▶ _Assigned task_
Every line from the beginning of the records below up to the one holding "destruct r as" should be quoted exactly; leave out the rest.

★ ★ ★ ★ ★ ★ ★

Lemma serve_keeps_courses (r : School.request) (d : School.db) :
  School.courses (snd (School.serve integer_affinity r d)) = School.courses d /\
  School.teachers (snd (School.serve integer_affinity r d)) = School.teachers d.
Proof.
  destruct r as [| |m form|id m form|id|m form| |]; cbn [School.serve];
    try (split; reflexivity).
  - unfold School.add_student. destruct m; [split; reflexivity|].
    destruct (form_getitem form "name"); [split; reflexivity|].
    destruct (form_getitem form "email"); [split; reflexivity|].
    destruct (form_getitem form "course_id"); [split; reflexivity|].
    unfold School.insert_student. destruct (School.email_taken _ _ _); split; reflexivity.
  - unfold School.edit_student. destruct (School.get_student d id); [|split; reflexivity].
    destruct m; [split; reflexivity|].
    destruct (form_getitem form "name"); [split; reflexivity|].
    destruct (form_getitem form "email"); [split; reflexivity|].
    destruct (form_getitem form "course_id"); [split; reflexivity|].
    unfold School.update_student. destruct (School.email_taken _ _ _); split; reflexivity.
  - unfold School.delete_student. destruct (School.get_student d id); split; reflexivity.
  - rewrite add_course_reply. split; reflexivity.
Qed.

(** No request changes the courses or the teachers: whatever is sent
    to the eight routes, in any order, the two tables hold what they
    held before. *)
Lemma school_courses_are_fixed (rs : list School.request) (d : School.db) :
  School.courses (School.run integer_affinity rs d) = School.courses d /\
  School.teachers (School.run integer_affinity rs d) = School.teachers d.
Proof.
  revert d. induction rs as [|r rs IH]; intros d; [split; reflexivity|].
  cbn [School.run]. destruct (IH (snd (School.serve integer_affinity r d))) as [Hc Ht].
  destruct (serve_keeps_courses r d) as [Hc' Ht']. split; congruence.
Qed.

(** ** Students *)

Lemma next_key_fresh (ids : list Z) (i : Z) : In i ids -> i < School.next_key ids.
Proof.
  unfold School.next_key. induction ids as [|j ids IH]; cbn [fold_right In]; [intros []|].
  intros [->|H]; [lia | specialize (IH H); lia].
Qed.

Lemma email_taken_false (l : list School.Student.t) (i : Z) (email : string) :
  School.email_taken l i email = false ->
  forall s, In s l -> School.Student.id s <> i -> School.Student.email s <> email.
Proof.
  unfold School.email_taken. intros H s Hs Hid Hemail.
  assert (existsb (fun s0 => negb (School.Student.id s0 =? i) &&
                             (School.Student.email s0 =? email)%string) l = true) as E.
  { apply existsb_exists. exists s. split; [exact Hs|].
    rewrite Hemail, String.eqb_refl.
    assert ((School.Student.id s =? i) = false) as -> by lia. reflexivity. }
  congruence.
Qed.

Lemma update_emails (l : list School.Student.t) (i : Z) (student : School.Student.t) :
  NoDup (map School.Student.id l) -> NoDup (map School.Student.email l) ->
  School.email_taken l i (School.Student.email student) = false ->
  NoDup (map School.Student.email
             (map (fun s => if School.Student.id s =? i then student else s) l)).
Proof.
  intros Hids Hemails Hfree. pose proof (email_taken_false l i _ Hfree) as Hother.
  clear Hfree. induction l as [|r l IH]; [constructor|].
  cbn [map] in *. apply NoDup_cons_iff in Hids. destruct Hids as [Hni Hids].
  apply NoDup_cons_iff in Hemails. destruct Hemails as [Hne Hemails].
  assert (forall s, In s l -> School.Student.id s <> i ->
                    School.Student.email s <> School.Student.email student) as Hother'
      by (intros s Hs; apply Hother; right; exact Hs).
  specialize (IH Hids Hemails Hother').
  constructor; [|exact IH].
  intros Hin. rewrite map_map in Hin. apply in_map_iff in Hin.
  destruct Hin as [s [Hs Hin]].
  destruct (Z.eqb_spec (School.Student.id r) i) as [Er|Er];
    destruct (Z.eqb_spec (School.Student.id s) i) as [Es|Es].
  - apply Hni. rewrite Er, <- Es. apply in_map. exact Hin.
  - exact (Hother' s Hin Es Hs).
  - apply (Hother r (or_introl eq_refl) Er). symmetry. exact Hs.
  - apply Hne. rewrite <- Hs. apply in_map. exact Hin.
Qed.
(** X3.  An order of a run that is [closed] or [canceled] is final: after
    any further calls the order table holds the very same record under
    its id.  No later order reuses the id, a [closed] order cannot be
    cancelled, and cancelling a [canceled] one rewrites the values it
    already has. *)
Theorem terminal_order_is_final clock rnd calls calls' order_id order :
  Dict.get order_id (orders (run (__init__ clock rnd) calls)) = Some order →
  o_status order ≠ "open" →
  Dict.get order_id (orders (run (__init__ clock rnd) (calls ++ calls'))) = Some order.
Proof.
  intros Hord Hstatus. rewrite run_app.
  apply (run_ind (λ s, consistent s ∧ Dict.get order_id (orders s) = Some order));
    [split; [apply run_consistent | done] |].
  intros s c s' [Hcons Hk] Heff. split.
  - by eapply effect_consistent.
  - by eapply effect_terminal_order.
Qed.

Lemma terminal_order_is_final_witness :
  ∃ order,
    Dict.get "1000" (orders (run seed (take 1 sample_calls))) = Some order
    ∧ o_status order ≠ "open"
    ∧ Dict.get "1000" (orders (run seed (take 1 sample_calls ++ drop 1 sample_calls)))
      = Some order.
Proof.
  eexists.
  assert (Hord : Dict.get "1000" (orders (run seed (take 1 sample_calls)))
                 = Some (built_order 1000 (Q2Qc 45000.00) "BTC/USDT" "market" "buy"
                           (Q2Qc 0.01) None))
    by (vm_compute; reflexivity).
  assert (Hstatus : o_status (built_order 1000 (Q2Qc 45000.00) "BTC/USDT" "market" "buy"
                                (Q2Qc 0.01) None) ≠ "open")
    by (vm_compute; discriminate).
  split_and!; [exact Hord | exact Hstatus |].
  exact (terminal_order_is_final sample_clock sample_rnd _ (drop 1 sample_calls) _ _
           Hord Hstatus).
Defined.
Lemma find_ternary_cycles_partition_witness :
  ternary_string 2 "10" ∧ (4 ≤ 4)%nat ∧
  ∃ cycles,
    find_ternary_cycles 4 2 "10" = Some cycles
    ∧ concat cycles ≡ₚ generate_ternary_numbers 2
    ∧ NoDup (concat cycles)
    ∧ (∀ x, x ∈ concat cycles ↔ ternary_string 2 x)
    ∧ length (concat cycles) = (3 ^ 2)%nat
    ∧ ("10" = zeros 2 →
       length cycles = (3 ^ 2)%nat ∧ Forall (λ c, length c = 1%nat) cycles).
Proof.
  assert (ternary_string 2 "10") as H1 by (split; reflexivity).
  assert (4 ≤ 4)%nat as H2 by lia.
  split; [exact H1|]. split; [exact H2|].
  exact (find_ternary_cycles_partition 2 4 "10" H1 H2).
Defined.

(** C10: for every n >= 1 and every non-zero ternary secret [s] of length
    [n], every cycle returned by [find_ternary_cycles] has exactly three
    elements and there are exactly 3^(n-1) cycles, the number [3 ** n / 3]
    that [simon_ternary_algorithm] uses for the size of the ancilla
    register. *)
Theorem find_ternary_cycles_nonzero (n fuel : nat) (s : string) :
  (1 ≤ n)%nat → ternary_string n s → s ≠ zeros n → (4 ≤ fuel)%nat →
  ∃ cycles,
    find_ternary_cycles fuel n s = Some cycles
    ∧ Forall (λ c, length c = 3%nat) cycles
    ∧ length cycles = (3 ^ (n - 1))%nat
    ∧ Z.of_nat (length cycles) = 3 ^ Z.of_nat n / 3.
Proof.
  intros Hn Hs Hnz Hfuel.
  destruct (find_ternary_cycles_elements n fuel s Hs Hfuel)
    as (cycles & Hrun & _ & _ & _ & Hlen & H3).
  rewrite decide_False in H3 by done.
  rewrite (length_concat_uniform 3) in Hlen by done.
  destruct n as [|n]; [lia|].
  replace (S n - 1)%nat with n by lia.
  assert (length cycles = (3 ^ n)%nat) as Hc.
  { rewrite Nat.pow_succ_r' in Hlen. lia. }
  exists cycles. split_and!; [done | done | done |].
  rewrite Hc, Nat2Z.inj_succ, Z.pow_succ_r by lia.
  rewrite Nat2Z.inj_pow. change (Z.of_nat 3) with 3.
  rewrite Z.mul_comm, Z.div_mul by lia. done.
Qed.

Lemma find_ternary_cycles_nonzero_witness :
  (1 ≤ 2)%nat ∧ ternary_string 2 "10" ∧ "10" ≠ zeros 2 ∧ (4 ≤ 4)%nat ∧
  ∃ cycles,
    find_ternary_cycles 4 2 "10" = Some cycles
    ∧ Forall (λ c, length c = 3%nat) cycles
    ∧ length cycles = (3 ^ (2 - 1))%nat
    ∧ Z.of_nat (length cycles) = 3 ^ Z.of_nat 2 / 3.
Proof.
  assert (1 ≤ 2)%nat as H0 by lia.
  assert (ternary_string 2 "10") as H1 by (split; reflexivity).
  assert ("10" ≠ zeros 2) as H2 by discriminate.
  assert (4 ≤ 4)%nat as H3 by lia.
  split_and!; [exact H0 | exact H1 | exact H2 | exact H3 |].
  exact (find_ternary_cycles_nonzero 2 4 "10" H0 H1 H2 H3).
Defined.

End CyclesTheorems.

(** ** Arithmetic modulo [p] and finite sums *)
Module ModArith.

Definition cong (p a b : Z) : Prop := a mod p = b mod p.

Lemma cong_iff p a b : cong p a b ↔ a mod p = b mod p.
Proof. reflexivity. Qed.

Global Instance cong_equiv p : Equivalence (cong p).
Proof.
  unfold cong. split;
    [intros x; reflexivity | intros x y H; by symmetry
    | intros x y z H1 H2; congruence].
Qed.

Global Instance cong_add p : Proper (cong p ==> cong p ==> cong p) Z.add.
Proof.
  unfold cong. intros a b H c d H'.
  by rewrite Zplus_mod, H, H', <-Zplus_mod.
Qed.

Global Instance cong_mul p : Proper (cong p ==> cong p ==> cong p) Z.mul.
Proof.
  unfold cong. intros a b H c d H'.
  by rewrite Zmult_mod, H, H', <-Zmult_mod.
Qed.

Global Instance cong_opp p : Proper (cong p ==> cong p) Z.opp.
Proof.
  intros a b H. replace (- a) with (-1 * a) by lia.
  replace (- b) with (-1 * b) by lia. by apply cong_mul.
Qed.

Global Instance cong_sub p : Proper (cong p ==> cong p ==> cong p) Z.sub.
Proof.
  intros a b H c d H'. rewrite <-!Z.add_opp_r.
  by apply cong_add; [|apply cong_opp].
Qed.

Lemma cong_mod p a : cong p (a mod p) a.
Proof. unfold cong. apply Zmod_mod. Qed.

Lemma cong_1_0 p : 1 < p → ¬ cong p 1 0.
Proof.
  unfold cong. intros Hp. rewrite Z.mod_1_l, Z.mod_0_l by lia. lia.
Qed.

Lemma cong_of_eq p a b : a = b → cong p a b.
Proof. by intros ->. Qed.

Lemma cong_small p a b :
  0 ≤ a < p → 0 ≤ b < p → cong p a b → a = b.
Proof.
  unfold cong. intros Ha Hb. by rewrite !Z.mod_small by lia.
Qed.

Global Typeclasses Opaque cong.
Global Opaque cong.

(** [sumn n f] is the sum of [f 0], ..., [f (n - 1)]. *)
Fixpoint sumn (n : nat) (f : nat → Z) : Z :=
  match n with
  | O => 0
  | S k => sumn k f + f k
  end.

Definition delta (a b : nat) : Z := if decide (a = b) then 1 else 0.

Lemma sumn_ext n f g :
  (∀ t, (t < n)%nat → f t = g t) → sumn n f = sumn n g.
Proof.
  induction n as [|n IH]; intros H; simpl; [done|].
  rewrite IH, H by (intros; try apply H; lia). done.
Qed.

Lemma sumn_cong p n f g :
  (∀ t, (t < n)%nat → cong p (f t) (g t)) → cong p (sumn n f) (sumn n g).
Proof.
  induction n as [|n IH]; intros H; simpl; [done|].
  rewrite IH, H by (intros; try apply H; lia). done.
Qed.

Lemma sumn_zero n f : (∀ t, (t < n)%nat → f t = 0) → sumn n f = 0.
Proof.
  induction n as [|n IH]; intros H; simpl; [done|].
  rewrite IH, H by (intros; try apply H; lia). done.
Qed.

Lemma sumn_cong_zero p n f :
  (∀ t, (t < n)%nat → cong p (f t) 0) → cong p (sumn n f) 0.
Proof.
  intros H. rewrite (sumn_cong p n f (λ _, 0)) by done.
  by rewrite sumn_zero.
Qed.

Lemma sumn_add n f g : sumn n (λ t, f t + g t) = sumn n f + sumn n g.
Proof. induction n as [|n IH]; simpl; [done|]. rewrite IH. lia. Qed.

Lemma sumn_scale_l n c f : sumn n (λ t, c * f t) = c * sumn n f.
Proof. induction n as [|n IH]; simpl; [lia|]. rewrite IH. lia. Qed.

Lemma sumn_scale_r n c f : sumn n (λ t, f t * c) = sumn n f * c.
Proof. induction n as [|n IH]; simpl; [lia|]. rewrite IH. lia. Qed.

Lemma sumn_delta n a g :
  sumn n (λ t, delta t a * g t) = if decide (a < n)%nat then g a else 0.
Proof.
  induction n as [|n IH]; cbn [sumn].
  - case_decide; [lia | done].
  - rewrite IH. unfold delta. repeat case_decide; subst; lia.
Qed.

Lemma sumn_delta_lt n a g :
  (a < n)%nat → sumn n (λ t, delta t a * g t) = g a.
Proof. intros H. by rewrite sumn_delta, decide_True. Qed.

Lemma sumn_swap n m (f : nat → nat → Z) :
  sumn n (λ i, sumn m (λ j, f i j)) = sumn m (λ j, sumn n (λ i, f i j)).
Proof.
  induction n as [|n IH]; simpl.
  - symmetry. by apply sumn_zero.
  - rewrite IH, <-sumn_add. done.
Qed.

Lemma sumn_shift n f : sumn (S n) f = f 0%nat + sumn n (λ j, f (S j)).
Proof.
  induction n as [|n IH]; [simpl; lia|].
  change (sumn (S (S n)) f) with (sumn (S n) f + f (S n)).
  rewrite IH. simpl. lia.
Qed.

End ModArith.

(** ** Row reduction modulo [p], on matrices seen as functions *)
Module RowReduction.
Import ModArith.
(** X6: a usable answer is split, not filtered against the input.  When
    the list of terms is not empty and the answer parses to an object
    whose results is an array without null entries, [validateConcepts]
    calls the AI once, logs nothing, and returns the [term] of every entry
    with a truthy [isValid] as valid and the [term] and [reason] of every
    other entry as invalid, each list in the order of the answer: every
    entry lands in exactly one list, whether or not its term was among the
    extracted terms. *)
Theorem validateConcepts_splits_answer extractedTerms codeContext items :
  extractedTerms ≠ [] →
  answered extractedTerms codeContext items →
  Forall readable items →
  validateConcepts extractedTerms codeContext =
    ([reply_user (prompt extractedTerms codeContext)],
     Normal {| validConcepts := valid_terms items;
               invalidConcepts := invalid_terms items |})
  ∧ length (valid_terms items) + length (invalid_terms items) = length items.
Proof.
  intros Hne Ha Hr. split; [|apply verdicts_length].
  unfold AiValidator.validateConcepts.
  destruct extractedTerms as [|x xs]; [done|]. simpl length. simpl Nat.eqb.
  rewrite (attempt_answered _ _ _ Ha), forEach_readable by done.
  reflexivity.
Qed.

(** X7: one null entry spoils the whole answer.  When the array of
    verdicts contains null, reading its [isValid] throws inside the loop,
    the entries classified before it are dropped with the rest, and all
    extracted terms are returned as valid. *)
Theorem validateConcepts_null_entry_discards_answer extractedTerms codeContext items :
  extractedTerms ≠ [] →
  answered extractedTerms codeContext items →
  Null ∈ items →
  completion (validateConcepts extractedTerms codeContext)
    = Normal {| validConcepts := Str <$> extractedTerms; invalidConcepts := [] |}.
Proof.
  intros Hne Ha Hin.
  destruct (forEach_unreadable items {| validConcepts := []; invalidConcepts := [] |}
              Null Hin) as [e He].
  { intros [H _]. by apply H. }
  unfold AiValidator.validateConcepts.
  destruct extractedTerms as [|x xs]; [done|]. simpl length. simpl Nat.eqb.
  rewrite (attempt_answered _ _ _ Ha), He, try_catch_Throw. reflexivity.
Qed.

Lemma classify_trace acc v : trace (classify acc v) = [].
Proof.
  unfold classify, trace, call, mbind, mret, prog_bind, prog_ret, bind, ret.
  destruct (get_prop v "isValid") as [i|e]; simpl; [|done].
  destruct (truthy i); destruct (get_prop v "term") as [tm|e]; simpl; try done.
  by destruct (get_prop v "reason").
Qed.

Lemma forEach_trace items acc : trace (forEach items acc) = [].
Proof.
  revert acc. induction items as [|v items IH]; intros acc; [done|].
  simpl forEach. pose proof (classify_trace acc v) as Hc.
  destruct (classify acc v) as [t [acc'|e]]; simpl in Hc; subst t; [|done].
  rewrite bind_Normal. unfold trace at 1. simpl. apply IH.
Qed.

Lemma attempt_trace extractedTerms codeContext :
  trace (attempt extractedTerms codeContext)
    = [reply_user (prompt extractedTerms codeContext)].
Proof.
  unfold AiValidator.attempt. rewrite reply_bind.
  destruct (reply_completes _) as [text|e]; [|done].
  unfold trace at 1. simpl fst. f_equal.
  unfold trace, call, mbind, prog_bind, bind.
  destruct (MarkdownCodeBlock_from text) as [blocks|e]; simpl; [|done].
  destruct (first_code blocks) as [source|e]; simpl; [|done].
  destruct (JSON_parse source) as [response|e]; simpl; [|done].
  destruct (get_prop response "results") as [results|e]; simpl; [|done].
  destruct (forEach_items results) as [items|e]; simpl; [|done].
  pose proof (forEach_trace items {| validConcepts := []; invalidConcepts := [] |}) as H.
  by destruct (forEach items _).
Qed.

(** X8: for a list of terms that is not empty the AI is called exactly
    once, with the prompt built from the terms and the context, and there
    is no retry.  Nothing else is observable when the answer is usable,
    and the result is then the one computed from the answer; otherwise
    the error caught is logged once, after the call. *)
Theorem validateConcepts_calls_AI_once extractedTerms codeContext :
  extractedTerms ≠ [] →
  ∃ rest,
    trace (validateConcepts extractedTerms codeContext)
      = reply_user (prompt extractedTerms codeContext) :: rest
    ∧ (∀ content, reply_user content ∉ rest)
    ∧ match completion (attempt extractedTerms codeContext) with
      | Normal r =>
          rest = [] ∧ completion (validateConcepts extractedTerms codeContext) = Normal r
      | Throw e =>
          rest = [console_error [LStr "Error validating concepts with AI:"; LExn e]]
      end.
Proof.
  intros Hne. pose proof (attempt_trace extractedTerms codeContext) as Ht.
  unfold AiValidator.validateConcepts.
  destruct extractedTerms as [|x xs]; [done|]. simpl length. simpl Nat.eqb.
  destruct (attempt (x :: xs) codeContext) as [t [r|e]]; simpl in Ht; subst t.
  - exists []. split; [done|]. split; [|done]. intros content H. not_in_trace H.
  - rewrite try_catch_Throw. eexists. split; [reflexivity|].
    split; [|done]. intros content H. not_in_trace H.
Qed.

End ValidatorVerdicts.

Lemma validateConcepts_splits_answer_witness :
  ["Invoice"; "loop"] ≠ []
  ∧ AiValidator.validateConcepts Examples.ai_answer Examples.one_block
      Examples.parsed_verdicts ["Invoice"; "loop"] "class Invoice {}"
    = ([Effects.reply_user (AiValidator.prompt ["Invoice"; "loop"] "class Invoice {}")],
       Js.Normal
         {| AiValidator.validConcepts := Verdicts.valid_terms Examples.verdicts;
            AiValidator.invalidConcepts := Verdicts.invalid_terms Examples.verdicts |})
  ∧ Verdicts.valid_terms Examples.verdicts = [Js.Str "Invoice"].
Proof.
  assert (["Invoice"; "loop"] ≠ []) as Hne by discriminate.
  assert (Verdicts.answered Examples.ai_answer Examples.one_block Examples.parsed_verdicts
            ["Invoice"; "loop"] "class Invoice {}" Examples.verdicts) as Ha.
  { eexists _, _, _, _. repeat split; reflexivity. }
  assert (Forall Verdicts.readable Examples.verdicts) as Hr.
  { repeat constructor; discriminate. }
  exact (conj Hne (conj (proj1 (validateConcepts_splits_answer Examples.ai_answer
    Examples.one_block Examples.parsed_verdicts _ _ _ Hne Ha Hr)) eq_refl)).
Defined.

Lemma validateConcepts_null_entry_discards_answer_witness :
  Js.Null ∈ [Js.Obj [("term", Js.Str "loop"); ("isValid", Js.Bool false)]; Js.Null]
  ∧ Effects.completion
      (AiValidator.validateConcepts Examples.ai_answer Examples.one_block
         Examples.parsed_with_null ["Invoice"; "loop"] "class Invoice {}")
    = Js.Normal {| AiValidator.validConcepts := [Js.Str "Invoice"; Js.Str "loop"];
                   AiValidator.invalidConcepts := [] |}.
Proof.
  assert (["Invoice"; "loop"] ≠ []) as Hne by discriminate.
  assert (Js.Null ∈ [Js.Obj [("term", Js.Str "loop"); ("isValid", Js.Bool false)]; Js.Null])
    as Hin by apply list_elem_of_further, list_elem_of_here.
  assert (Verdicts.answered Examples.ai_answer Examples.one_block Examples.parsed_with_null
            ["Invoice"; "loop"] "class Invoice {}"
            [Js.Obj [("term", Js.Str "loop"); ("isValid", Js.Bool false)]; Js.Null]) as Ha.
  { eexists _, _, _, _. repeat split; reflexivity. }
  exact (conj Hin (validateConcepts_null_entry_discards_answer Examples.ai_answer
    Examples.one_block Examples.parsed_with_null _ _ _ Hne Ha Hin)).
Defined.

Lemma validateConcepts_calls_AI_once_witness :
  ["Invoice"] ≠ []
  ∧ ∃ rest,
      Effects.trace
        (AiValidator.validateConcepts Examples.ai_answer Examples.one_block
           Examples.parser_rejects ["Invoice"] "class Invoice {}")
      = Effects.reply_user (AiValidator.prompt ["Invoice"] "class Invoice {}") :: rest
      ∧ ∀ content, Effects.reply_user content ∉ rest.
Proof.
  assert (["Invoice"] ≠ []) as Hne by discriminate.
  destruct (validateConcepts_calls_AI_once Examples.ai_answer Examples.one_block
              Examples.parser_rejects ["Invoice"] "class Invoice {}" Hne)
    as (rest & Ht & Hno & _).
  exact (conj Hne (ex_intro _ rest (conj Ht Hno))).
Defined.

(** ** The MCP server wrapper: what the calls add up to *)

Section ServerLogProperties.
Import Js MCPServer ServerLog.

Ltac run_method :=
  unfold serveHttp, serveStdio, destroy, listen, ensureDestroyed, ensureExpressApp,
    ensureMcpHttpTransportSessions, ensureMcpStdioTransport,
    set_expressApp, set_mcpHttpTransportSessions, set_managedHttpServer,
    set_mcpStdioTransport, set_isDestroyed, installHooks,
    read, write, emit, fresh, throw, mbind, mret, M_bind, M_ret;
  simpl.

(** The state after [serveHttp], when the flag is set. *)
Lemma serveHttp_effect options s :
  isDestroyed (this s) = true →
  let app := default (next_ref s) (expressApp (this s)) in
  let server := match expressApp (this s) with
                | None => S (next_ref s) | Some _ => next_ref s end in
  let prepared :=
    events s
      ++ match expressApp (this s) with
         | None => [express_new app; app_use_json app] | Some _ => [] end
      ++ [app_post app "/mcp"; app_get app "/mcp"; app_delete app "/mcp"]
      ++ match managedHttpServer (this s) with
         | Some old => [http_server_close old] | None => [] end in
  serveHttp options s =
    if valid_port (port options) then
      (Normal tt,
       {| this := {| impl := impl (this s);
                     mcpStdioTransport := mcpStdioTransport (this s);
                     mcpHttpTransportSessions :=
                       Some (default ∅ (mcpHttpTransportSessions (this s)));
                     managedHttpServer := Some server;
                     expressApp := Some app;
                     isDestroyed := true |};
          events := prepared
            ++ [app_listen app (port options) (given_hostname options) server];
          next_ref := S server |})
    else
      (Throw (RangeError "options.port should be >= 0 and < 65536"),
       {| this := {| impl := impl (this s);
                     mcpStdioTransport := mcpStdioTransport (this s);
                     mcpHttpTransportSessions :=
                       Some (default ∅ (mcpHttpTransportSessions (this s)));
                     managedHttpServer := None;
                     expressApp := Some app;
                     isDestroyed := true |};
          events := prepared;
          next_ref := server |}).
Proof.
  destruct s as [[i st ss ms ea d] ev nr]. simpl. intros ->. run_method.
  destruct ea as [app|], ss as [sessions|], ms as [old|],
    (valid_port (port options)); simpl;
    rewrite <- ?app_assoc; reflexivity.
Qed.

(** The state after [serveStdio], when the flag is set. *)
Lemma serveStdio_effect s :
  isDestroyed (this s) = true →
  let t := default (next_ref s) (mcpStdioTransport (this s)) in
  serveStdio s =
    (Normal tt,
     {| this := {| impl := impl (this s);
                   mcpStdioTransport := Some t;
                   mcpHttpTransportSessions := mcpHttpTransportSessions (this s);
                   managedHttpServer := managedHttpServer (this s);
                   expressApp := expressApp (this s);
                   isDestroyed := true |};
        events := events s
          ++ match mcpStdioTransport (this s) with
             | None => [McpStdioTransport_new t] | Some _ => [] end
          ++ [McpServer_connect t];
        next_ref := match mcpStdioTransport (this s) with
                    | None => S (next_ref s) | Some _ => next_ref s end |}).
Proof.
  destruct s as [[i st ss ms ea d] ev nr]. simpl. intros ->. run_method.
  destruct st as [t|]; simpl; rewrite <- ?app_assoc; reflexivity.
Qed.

★ ★ ★ ★ ★ ★ ★

▶ _Output for this task_
Lemma serve_keeps_courses (r : School.request) (d : School.db) :
  School.courses (snd (School.serve integer_affinity r d)) = School.courses d /\
  School.teachers (snd (School.serve integer_affinity r d)) = School.teachers d.
Proof.
  destruct r as [| |m form|id m form|id|m form| |]; cbn [School.serve];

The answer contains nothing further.